▸ **Available records**:
(** * ApiController (SynchronousGrab/Qt): synchronous single image acquisition

    A shallow embedding of [ApiController.cpp] and the verification of its
    specification.  The controller is glue code over the Vimba SDK, so the
    SDK is a parameter of the development: a record of transition functions
    over an abstract world, one per SDK entry point the controller calls.
    Every call the controller makes is logged as an [Event], which is how
    statements such as "Close is called exactly once" are phrased.

    The only loop of the file, the polling of [IsCommandDone], has no bound
    in the source; it is embedded with a fuel argument, and running out of
    fuel ([None]) stands for "has not returned yet". *)

From Stdlib Require Import ZArith String List Bool Lia.
From ExtLib Require Import Structures.Monad.
Import ListNotations.
Import MonadNotation.
Local Open Scope Z_scope.
Local Open Scope monad_scope.

Set Implicit Arguments.

(** ** SDK types *)

(** [VmbErrorType] is an enumeration of the SDK; the controller only ever
    compares a status with [VmbErrorSuccess]. *)
Definition VmbErrorType := Z.
Definition VmbInt64_t := Z.
Definition VmbAccessModeType := Z.

(** Shared pointers of the SDK are handles; [nullptr] is the value of a
    default-constructed one. *)
Definition CameraPtr := nat.
Definition FeaturePtr := nat.
Definition FramePtr := nat.
Definition CameraObserverPtr := nat.
Definition CameraPtrVector := list CameraPtr.
Definition nullptr : nat := 0%nat.

(** The enumerators the controller names.  Their values live in the SDK
    headers, which are not part of the sources, so they are parameters. *)
Class VmbConstants : Type := {
  VmbErrorSuccess : VmbErrorType;
  VmbAccessModeFull : VmbAccessModeType;
  VmbPixelFormatMono8 : VmbInt64_t;
  VmbPixelFormatRgb8 : VmbInt64_t
}.

(** The SDK entry points used by the controller.  An argument passed by
    reference is given to the SDK with its current value and comes back
    with the value the SDK left in it, whatever the status. *)
Record VimbaSDK (W : Type) : Type := {
  (* VimbaSystem *)
  sys_Startup : W -> VmbErrorType * W;
  sys_Shutdown : W -> VmbErrorType * W;
  sys_RegisterCameraListObserver : CameraObserverPtr -> W -> VmbErrorType * W;
  sys_GetCameras : CameraPtrVector -> W -> VmbErrorType * CameraPtrVector * W;
  sys_OpenCameraByID :
    string -> VmbAccessModeType -> CameraPtr -> W -> VmbErrorType * CameraPtr * W;
  (* Camera *)
  cam_GetFeatureByName :
    CameraPtr -> string -> FeaturePtr -> W -> VmbErrorType * FeaturePtr * W;
  cam_AcquireSingleImage :
    CameraPtr -> FramePtr -> Z -> W -> VmbErrorType * FramePtr * W;
  cam_Close : CameraPtr -> W -> VmbErrorType * W;
  (* Feature *)
  feat_RunCommand : FeaturePtr -> W -> VmbErrorType * W;
  feat_IsCommandDone : FeaturePtr -> bool -> W -> VmbErrorType * bool * W;
  feat_GetValue : FeaturePtr -> VmbInt64_t -> W -> VmbErrorType * VmbInt64_t * W;
  feat_SetValue : FeaturePtr -> VmbInt64_t -> W -> VmbErrorType * W;
  (* new CameraObserver() *)
  new_CameraObserver : W -> CameraObserverPtr * W
}.

(** One SDK call, with its arguments and what it returned. *)
Inductive Event : Type :=
| EvStartup (res : VmbErrorType)
| EvShutdown (res : VmbErrorType)
| EvNewCameraObserver (obs : CameraObserverPtr)
| EvRegisterCameraListObserver (obs : CameraObserverPtr) (res : VmbErrorType)
| EvGetCameras (res : VmbErrorType) (cameras : CameraPtrVector)
| EvOpenCameraByID (id : string) (mode : VmbAccessModeType)
                   (res : VmbErrorType) (cam : CameraPtr)
| EvGetFeatureByName (cam : CameraPtr) (name : string)
                     (res : VmbErrorType) (feat : FeaturePtr)
| EvRunCommand (feat : FeaturePtr) (res : VmbErrorType)
| EvIsCommandDone (feat : FeaturePtr) (res : VmbErrorType) (done : bool)
| EvGetValue (feat : FeaturePtr) (res : VmbErrorType) (value : VmbInt64_t)
| EvSetValue (feat : FeaturePtr) (value : VmbInt64_t) (res : VmbErrorType)
| EvAcquireSingleImage (cam : CameraPtr) (timeout : Z)
                       (res : VmbErrorType) (frame : FramePtr)
| EvClose (cam : CameraPtr) (res : VmbErrorType).

Definition is_Close (e : Event) : bool :=
  match e with EvClose _ _ => true | _ => false end.

Definition is_Open (e : Event) : bool :=
  match e with EvOpenCameraByID _ _ _ _ => true | _ => false end.

Definition is_Startup (e : Event) : bool :=
  match e with EvStartup _ => true | _ => false end.

Definition is_Register (e : Event) : bool :=
  match e with EvRegisterCameraListObserver _ _ => true | _ => false end.

(** Feature calls: get, set, run-command, is-done (and the look-up of a
    feature by name). *)
Definition is_feature_call (e : Event) : bool :=
  match e with
  | EvGetFeatureByName _ _ _ _ | EvRunCommand _ _ | EvIsCommandDone _ _ _
  | EvGetValue _ _ _ | EvSetValue _ _ _ => true
  | _ => false
  end.

Definition is_capture (e : Event) : bool :=
  match e with EvAcquireSingleImage _ _ _ _ => true | _ => false end.

(** The status a call returned ([new] returns none). *)
Definition status_of (e : Event) : option VmbErrorType :=
  match e with
  | EvStartup r | EvShutdown r | EvRegisterCameraListObserver _ r
  | EvGetCameras r _ | EvOpenCameraByID _ _ r _ | EvGetFeatureByName _ _ r _
  | EvRunCommand _ r | EvIsCommandDone _ r _ | EvGetValue _ r _
  | EvSetValue _ _ r | EvAcquireSingleImage _ _ r _ | EvClose _ r => Some r
  | EvNewCameraObserver _ => None
  end.

Definition count (p : Event -> bool) (evs : list Event) : nat :=
  List.length (filter p evs).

▸ **Task description**:
Beginning at the line with "match e with EvStartup" and stopping after the line with "r => Some r", please write out every line of the data above exactly and nothing else.

▸ **Written answer**:
  match e with EvStartup _ => true | _ => false end.

Definition is_Register (e : Event) : bool :=
  match e with EvRegisterCameraListObserver _ _ => true | _ => false end.

(** Feature calls: get, set, run-command, is-done (and the look-up of a
    feature by name). *)
Definition is_feature_call (e : Event) : bool :=
  match e with
  | EvGetFeatureByName _ _ _ _ | EvRunCommand _ _ | EvIsCommandDone _ _ _
  | EvGetValue _ _ _ | EvSetValue _ _ _ => true
  | _ => false
  end.

Definition is_capture (e : Event) : bool :=
  match e with EvAcquireSingleImage _ _ _ _ => true | _ => false end.

(** The status a call returned ([new] returns none). *)
Definition status_of (e : Event) : option VmbErrorType :=
  match e with
  | EvStartup r | EvShutdown r | EvRegisterCameraListObserver _ r
  | EvGetCameras r _ | EvOpenCameraByID _ _ r _ | EvGetFeatureByName _ _ r _
  | EvRunCommand _ r | EvIsCommandDone _ r _ | EvGetValue _ r _
  | EvSetValue _ _ r | EvAcquireSingleImage _ _ r _ | EvClose _ r => Some r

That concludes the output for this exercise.